§ **Instructions to follow**
Transcribe the listing below only from the line with "s = (s', Ok b) ->" up to and including the line with "Proof. unfold RateLimit.record_success.".

══════════════════════════════

(** ** What the page says *)

(** The entry of an application, computed from its events newest first. *)
Definition summary (t : string) (events : list AuditLog.AuditEventRecord) : option application :=
  match List.filter (fun e => String.eqb t (target_of e)) events with
  | [] => None
  | newest :: others => Some {|
      ap_target := t; ap_releases := S (length others);
      ap_first_seen := AuditLog.ar_occurred_at (List.last others newest); ap_last_seen := AuditLog.ar_occurred_at newest;
      ap_attributes := ⋃ ((fun e => match names_in e with Ok l => list_to_set l | Err _ => ∅ end) <$> newest :: others) |}
  end.

Definition entry_of (t : string) (l : list application) : option application := List.find (fun a => String.eqb t (ap_target a)) l.

(** An entry with one more, older, event of its application. *)
Definition older (e : AuditLog.AuditEventRecord) (names : list string) (o : option application) : application :=
  match o with
  | None => {| ap_target := target_of e; ap_releases := 1; ap_first_seen := AuditLog.ar_occurred_at e;
               ap_last_seen := AuditLog.ar_occurred_at e; ap_attributes := list_to_set names |}
  | Some a => {| ap_target := ap_target a; ap_releases := S (ap_releases a); ap_first_seen := AuditLog.ar_occurred_at e;
                 ap_last_seen := ap_last_seen a; ap_attributes := ap_attributes a ∪ list_to_set names |}
  end.

Lemma entry_target t l a : entry_of t l = Some a -> ap_target a = t.
Proof. unfold entry_of. intros [_ E]%find_some. by apply String.eqb_eq in E. Qed.

Lemma place_entry e names l t :
  entry_of t (place e names l) = if String.eqb t (target_of e) then Some (older e names (entry_of t l)) else entry_of t l.
Proof.
  induction l as [|a l IH]; cbn [place]; unfold entry_of in *; cbn [List.find].
  - cbn. by destruct (String.eqb_spec t (target_of e)).
  - destruct (String.eqb_spec (ap_target a) (target_of e)) as [Ea|Ea]; cbn [List.find ap_target].
    + rewrite Ea. destruct (String.eqb_spec t (target_of e)); [cbn; by rewrite Ea|done].
    + rewrite IH. destruct (String.eqb_spec t (ap_target a)) as [->|]; [|done].
      destruct (String.eqb_spec (ap_target a) (target_of e)); [done|done].
Qed.

Lemma place_targets e names l : NoDup (ap_target <$> l) -> NoDup (ap_target <$> place e names l) /\
  forall t, t ∈ ap_target <$> place e names l <-> t = target_of e \/ t ∈ ap_target <$> l.
Proof.
  induction l as [|a l IH]; cbn [place]; intros Hn.
  { split; [apply NoDup_singleton|]. intros t. cbn. by rewrite elem_of_cons. }
  rewrite fmap_cons in Hn. apply NoDup_cons in Hn as [Ha Hn].
  destruct (String.eqb_spec (ap_target a) (target_of e)) as [Ea|Ea]; rewrite !fmap_cons; cbn [ap_target].
  - split; [by constructor|]. intros t. rewrite elem_of_cons, Ea. tauto.
  - destruct (IH Hn) as [H1 H2]. split; [constructor; [|done]; by intros [?|?]%H2|].
    intros t. rewrite !elem_of_cons, H2. tauto.
Qed.

Abbreviation names_of e := (match names_in e with Ok l => list_to_set l | Err _ => ∅ end : gset string).
Definition grow (o : option application) (e : AuditLog.AuditEventRecord) : option application :=
  Some (older e (default [] (match names_in e with Ok l => Some l | Err _ => None end)) o).

Lemma last_after {A} (l : list A) x d : List.last (x :: l) d = List.last l x.
Proof. revert x d. induction l as [|y l IH]; intros x d; [done|]. change (List.last (y :: l) d = List.last (y :: l) x). by rewrite !IH. Qed.

Lemma grown (others : list AuditLog.AuditEventRecord) a : fold_left grow others (Some a) = Some {|
  ap_target := ap_target a; ap_releases := ap_releases a + length others;
  ap_first_seen := List.last (AuditLog.ar_occurred_at <$> others) (ap_first_seen a); ap_last_seen := ap_last_seen a;
  ap_attributes := ap_attributes a ∪ ⋃ ((fun e => names_of e) <$> others) |}.
Proof.
  revert a. induction others as [|e others IH]; intros a; cbn [fold_left].
  - destruct a. cbn. f_equal. f_equal; [lia|set_solver].
  - unfold grow at 2. rewrite IH. cbn [older ap_target ap_releases ap_first_seen ap_last_seen ap_attributes length fmap list_fmap union_list foldr].
    f_equal. f_equal; [lia| |].
    + symmetry. apply last_after.
    + rewrite <- (assoc_L (∪)). f_equal. cbn. by destruct (names_in e).
Qed.

Lemma summary_folds t events :
  summary t events = fold_left grow (List.filter (fun e => String.eqb t (target_of e)) events) None.
Proof.
  unfold summary. destruct (List.filter _ events) as [|e others] eqn:E; [done|]. cbn [fold_left].
  assert (target_of e = t) as He.
  { assert (In e (List.filter (fun e => String.eqb t (target_of e)) events)) as Hin by (rewrite E; by left).
    apply filter_In in Hin as [_ Hin]. by apply String.eqb_eq in Hin. }
  unfold grow at 2. rewrite grown. cbn [older ap_target ap_releases ap_first_seen ap_last_seen ap_attributes fmap list_fmap union_list foldr].
  rewrite He. f_equal. f_equal; [|cbn; by destruct (names_in e)].
  revert e E He. generalize others. intros l. induction l as [|x l IH] using rev_ind; intros; [done|].
  rewrite last_last, fmap_app. symmetry. exact (last_last (AuditLog.ar_occurred_at <$> l) (AuditLog.ar_occurred_at x) _).
Qed.

Lemma group_entries events acc l : group events acc = Ok l -> NoDup (ap_target <$> acc) ->
  NoDup (ap_target <$> l) /\
  forall t, entry_of t l = fold_left grow (List.filter (fun e => String.eqb t (target_of e)) events) (entry_of t acc).
Proof.
  revert acc. induction events as [|e rest IH]; intros acc; cbn [group]; [by intros [= ->]|].
  destruct (names_in e) as [names|] eqn:E; [|done]. cbn [rbind]. intros Hg Hn.
  destruct (IH _ Hg (proj1 (place_targets e names acc Hn))) as [H1 H2]. split; [done|]. intros t. rewrite H2, place_entry.
  cbn [List.filter]. destruct (String.eqb t (target_of e)); [|done]. cbn [fold_left]. unfold grow at 3. by rewrite E.
Qed.

(** What is on the page is a summary of the trail.  There is one entry for each
    application with an event among those read, and none for any other; it counts
    the events, and gives the oldest and the newest of them and every attribute
    any of them names. *)
Lemma by_application_is_summary events l : _by_application events = Ok l ->
  NoDup (ap_target <$> l) /\ forall t, entry_of t l = summary t events.
Proof.
  intros Hg. destruct (group_entries events [] l Hg (NoDup_nil_2 : NoDup (ap_target <$> []))) as [H1 H2]. split; [done|].
  intros t. rewrite H2. symmetry. apply summary_folds.
Qed.

(** The events of the page: [person]'s releases since [since], newest first and no
    more than [LIMIT] of them. *)
Abbreviation shown_events rows person since := (AuditLog.p_events (AuditLog.search rows (releases_query person since))).

Lemma searched rows person since e : e ∈ shown_events rows person since ->
  e ∈ rows /\ AuditLog.ar_subject e = Some person /\
  AuditLog.ar_event_type e = Events.event_text Events.ATTRIBUTE_RELEASE /\ (since <= AuditLog.ar_occurred_at e)%Z.
Proof.
  intros Hin. assert (e ∈ List.filter (AuditLog._filtered (releases_query person since)) rows) as Hf.
  { apply (Sort.elem_of_sort AuditLog.newest_first). unfold AuditLog.search in Hin.
    destruct (_ <? _)%nat in Hin; cbn [AuditLog.p_events] in Hin; repeat apply subseteq_take in Hin; exact Hin. }
  apply list_elem_of_In, filter_In in Hf as [Hr Hs]. apply list_elem_of_In in Hr. split; [done|].
  unfold AuditLog._filtered, AuditLog.selects in Hs. cbn in Hs. bool_prop. split_and!; [done|match goal with E : Some (AuditLog.ar_event_type e) = _ |- _ => by injection E as -> end|done].
Qed.

Lemma all_searched rows person since e :
  (length (List.filter (AuditLog.selects (releases_query person since)) rows) <= 200)%nat -> e ∈ rows ->
  AuditLog.selects (releases_query person since) e = true -> e ∈ shown_events rows person since.
Proof.
  intros Hlen Hr Hs. unfold AuditLog.search. set (n := AuditLog.clamp _).
  assert (n = 200%nat) as -> by reflexivity.
  rewrite (List.filter_ext _ (AuditLog.selects (releases_query person since))) by (intros r; apply andb_true_r).
  set (found := List.filter (AuditLog.selects _) rows) in *.
  assert (e ∈ Sort.sort AuditLog.newest_first found) as Hf.
  { apply Sort.elem_of_sort, list_elem_of_In, filter_In. split; [by apply list_elem_of_In|done]. }
  assert (length (Sort.sort AuditLog.newest_first found) <= 200)%nat as Hl by by rewrite Sort.sort_Permutation.
  rewrite take_ge by lia. destruct (Nat.ltb_spec 200 (length (Sort.sort AuditLog.newest_first found))); [lia|done].
Qed.
Lemma caller_loads births q s s1 session : in_history births s -> _caller q s = (s1, Ok (Some session)) ->
  entered births s s1 /\ Py.has_char ":" (Sessions.s_sid session) = false /\
  Dict.get (Site.rq_cookies q) Site.SESSION_COOKIE = Some (Sessions.s_sid session) /\
  Sessions.stored (view s1) (Sessions.s_sid session) = Some session.
Proof.
  intros Hh. unfold _caller, on_site, OAuth._current_session. destruct (Dict.get _ _) as [[|a r]|]; [done| |done].
  set (sid := String a r). intros E.
  destruct (OAuth.load app sid (world s)) as [w o] eqn:El. injection E as <- Eo. destruct o as [o|]; [|done]. injection Eo as ->.
  destruct (OAuth.load_sid app births sid (world s) session Hh) as [Hs Hsid]; [by rewrite El|].
  pose proof (load_stores births sid (world s) w session Hh Hs El) as Hst.
  destruct (OAuth.load_completes app births sid (world s) Hh Hs) as (w' & o & El' & Hh' & (N & C & V) & D & _).
  rewrite El in El'. injection El' as -> <-. rewrite Hsid. split; [|by split_and!].
  unfold entered. cbn. split_and!; [done|done| |done|].
  - exact Hh'.
  - intros k Hk. rewrite N. apply V; [apply Z.le_refl|by apply evidence_foreign].
Qed.

(** ** The elevation itself *)

Definition handed (sid : string) (raised : Assurance.Assurance) : Site.Response := {|
  Site.rs_status := 200; Site.rs_headers := NO_STORE;
  Site.rs_content := Site.Document (JObj [("acr", JStr (Assurance.acr raised)); ("amr", Codec.of_strings (Assurance.amr raised));
    ("auth_time", JIso (Assurance.auth_time raised))]);
  Site.rs_cookies := [Site.set_session_cookie sid] |}.

Lemma andthen_ok {A B} (m : call A) (k : A -> call B) s s' b : andthen m k s = (s', Ok b) ->
  exists s1 a, m s = (s1, Ok a) /\ k a s1 = (s', Ok b).
Proof. unfold andthen. destruct (m s) as [s1 [a|e]]; [|done]. eauto. Qed.

Lemma success_touches p kind : touches (fun k => Py.startswith k SP = false) (RateLimit.record_success p kind).
Proof. unfold RateLimit.record_success. cbn. split; [done|]. by intros []. Qed.

Lemma invalidate_touches p : touches (fun k => Py.startswith k SP = false) (DecisionCache.invalidate p).
Proof. unfold DecisionCache.invalidate. cbn. split; [done|]. by intros []. Qed.

Lemma session_key_own sid : session_key (Sessions._key SP sid).
Proof. apply Py.startswith_spec. by eexists. Qed.

(** The session after an elevation. *)
Definition raised_session (session : Sessions.Session) (sid : string) (raised : Assurance.Assurance) (now : moment) : Sessions.Session :=
  Sessions._replace (Sessions.touch session now) {| Sessions.ch_sid := Some sid; Sessions.ch_acr := Some (Assurance.acr raised);
    Sessions.ch_amr := Some (Assurance.amr raised); Sessions.ch_auth_time := Some now; Sessions.ch_last_seen_at := Some now |}.

Lemma session_moves births session sid raised s s' moved :
  in_history births s -> Sessions.stored (view s) (Sessions.s_sid session) = Some session ->
  Py.has_char ":" sid = false -> sid <> Sessions.s_sid session ->
  on_site (Site.load_session (Sessions.elevate sha Sessions.IDLE_TIMEOUT Sessions.ABSOLUTE_TIMEOUT SP sid (Sessions.s_sid session)
    (Assurance.acr raised) (Assurance.amr raised) (now_of s))) s = (s', Ok (Some moved)) ->
  moved = raised_session session sid raised (now_of s) /\ now_of s' = now_of s /\ in_history births s' /\
  Sessions.expired Sessions.IDLE_TIMEOUT session (now_of s) = false /\
  Sessions.stored (view s') (Sessions.s_sid session) = None /\ Sessions.stored (view s') sid = Some moved.
Proof.
  intros Hh Hst Hsid Hne. unfold on_site, Site.load_session. rewrite Site.redis_run.
  set (prog := Sessions.elevate _ _ _ _ _ _ _ _ _). destruct (run prog (redis_of s) (now_of s)).2 as [l|] eqn:El; [|done].
  intros E. assert (redis_of s' = (run prog (redis_of s) (now_of s)).1 /\ now_of s' = now_of s /\ Sessions.l_session l = Some moved) as (-> & -> & Hm).
  { destruct (Sessions.l_impersonator l); injection E as <- Hm; done. }
  destruct (Sessions.history_moved sha Sessions.IDLE_TIMEOUT Sessions.ABSOLUTE_TIMEOUT OAuth.idle_le_absolute births (redis_of s) (now_of s) (now_of s)
    (Sessions.s_sid session) sid (Sessions.Build_changes (Some sid) (Some (Assurance.acr raised)) (Some (Assurance.amr raised)) (Some (now_of s)) (Some (now_of s)))
    (now_of s) l moved Hh (Z.le_refl _) Hsid Hne eq_refl El Hm) as (Hfound & _ & _ & Hgone & Hthere).
  destruct Hfound as (s0 & Hst' & Hex & ->). rewrite Hst in Hst'. injection Hst' as <-.
  split_and!; [done|done| |done|exact Hgone|exact Hthere].
  pose proof (Sessions.history_op sha Sessions.IDLE_TIMEOUT Sessions.ABSOLUTE_TIMEOUT births _ _ (now_of s)
    (Sessions.Elevate sid (Sessions.s_sid session) (Assurance.acr raised) (Assurance.amr raised) (now_of s)) Hh (Z.le_refl _)
    ltac:(cbn; by rewrite Hsid)) as Hx. cbn [Sessions.op_prog] in Hx. rewrite run_bind in Hx. fold prog in Hx.
  by destruct (run prog (redis_of s) (now_of s)) as [r1 [o|e]].
Qed.
(* ===== verification/Users.v ===== *)
(** * SCIM users over the identity registry

    [campusid/scim/resources.py], [campusid/scim/models.py] and the [UserStore] of
    [campusid/scim/store.py]: the projection of a person as a SCIM document, the
    reading of a document a client sends, and the operations that turn it into
    rows.  A transaction is one function from tables to tables; one that raises
    leaves them as they were.  Postgres answers an unordered query in the order of
    the table here; SHA-256 and the texts of floats are parameters.  What the
    lifecycle hook is told is part of a result. *)

From S2P Require Import Prelude PyStr Dict Json JsonText JsonLoads Errors IsoTime ScimFilter ScimPatch Bulk Lifecycle Registry.

Module Resources.
Import Registry.

Definition CORE_USER := "urn:ietf:params:scim:schemas:core:2.0:User".
Definition ENTERPRISE_USER := "urn:ietf:params:scim:schemas:extension:enterprise:2.0:User".
Definition CAMPUS_USER := "urn:campusid:scim:schemas:extension:2.0:User".
Definition MAX_RESULTS : Z := 200.

Definition ID_EMPLOYEE := "employee_id".
Definition STATUS_SUSPENDED := "suspended".

(** [x or None] of an optional string. *)
Definition filled (o : option string) : option string := match o with Some "" => None | o => o end.

Record UserRecord : Type := {
  ur_person : Person;
  ur_identifiers : list Identifier;
  ur_affiliations : list Affiliation;
  ur_external_id : option string;
  ur_groups : list (string * string);
}.

(** ** Outward *)

Definition pick (candidates : list Identifier) : option string :=
  let primary := id_value <$> List.find is_primary candidates in
  match filled primary with Some v => Some v | None => id_value <$> head candidates end.
Definition _one_change (name : string) (value : json) : result Bulk.raised changes :=
  let attribute := Py.lower name in
  raise* Bulk.Scim (Bulk.Refused 400 "mutability") when existsb (String.eqb attribute) ScimPatch.IMMUTABLE;
  match COLUMNS attribute with
  | None => Err (Bulk.Scim (Bulk.Refused 400 "invalidPath"))
  | Some display_name_column =>
      match value with
      | JStr v => raise* bad_value when String.eqb (Py.strip v) ""; Ok [(display_name_column, Some (Py.strip v))]
      | _ => Err bad_value
      end
  | Some external_id_column =>
      match value with
      | JNull => Ok [(external_id_column, None)]
      | JStr v => Ok [(external_id_column, Some v)]
      | _ => Err bad_value
      end
  end.

Fixpoint pathless_changes (m : list (string * json)) (acc : changes) : result Bulk.raised changes :=
  match m with
  | [] => Ok acc
  | (name, value) :: rest =>
      let* one := _one_change name value in
      pathless_changes rest (fold_left (fun d kv => put d kv.1 kv.2) one acc)
  end.

Definition attribute_changes (o : ScimPatch.Operation) : result Bulk.raised changes :=
  match ScimPatch.path o with
  | None =>
      match ScimPatch.value o with
      | JObj m => pathless_changes m []
      | _ => Err bad_value
      end
  | Some p =>
      _one_change (ScimFilter.attribute (ScimFilter.pp_path p))
        (if bool_decide (ScimPatch.op o = ScimPatch.REMOVE) then JNull else ScimPatch.value o)
  end.

Definition member_target (predicate : ScimFilter.Node) : option string :=
  match predicate with
  | ScimFilter.Comparison p ScimFilter.EQ (JStr v) =>
      if String.eqb (Py.lower (ScimFilter.attribute p)) "value" &&
         match filled (ScimFilter.sub_attribute p) with None => true | Some _ => false end
      then Uuid.parse v else None
  | _ => None
  end.

End GroupResources.

Module GroupStore.
Import Registry Users.Resources Users.UserStore GroupResources.

Definition with_groups (l : list ScimGroup) (t : tables) : tables :=
  {| registry := registry t; sources := sources t; groups := l; members := members t |}.
Definition with_members (l : list ScimGroupMember) (t : tables) : tables :=
  {| registry := registry t; sources := sources t; groups := groups t; members := l |}.

Definition _load (t : tables) (group_id : string) : result Bulk.raised ScimGroup :=
  match Uuid.parse group_id with
  | None => Err not_found
  | Some key => match List.find (fun g => String.eqb (group_uuid g) key) (groups t) with Some g => Ok g | None => Err not_found end
  end.

Definition _assert_version (g : ScimGroup) (if_match : option string) : result Bulk.raised unit :=
  match if_match with
  | None => Ok tt
  | Some m => if matches_version (group_etag (revision g)) m then Ok tt else Err version_mismatch
  end.

Definition of_group (g : string) (m : ScimGroupMember) : bool := String.eqb (gm_group m) g.

Definition _member_count (t : tables) (g : string) : nat := length (List.filter (of_group g) (members t)).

══════════════════════════════

§ **Answer space**
Lemma andthen_ok {A B} (m : call A) (k : A -> call B) s s' b : andthen m k s = (s', Ok b) ->
  exists s1 a, m s = (s1, Ok a) /\ k a s1 = (s', Ok b).
Proof. unfold andthen. destruct (m s) as [s1 [a|e]]; [|done]. eauto. Qed.

Lemma success_touches p kind : touches (fun k => Py.startswith k SP = false) (RateLimit.record_success p kind).
Proof. unfold RateLimit.record_success. cbn. split; [done|]. by intros []. Qed.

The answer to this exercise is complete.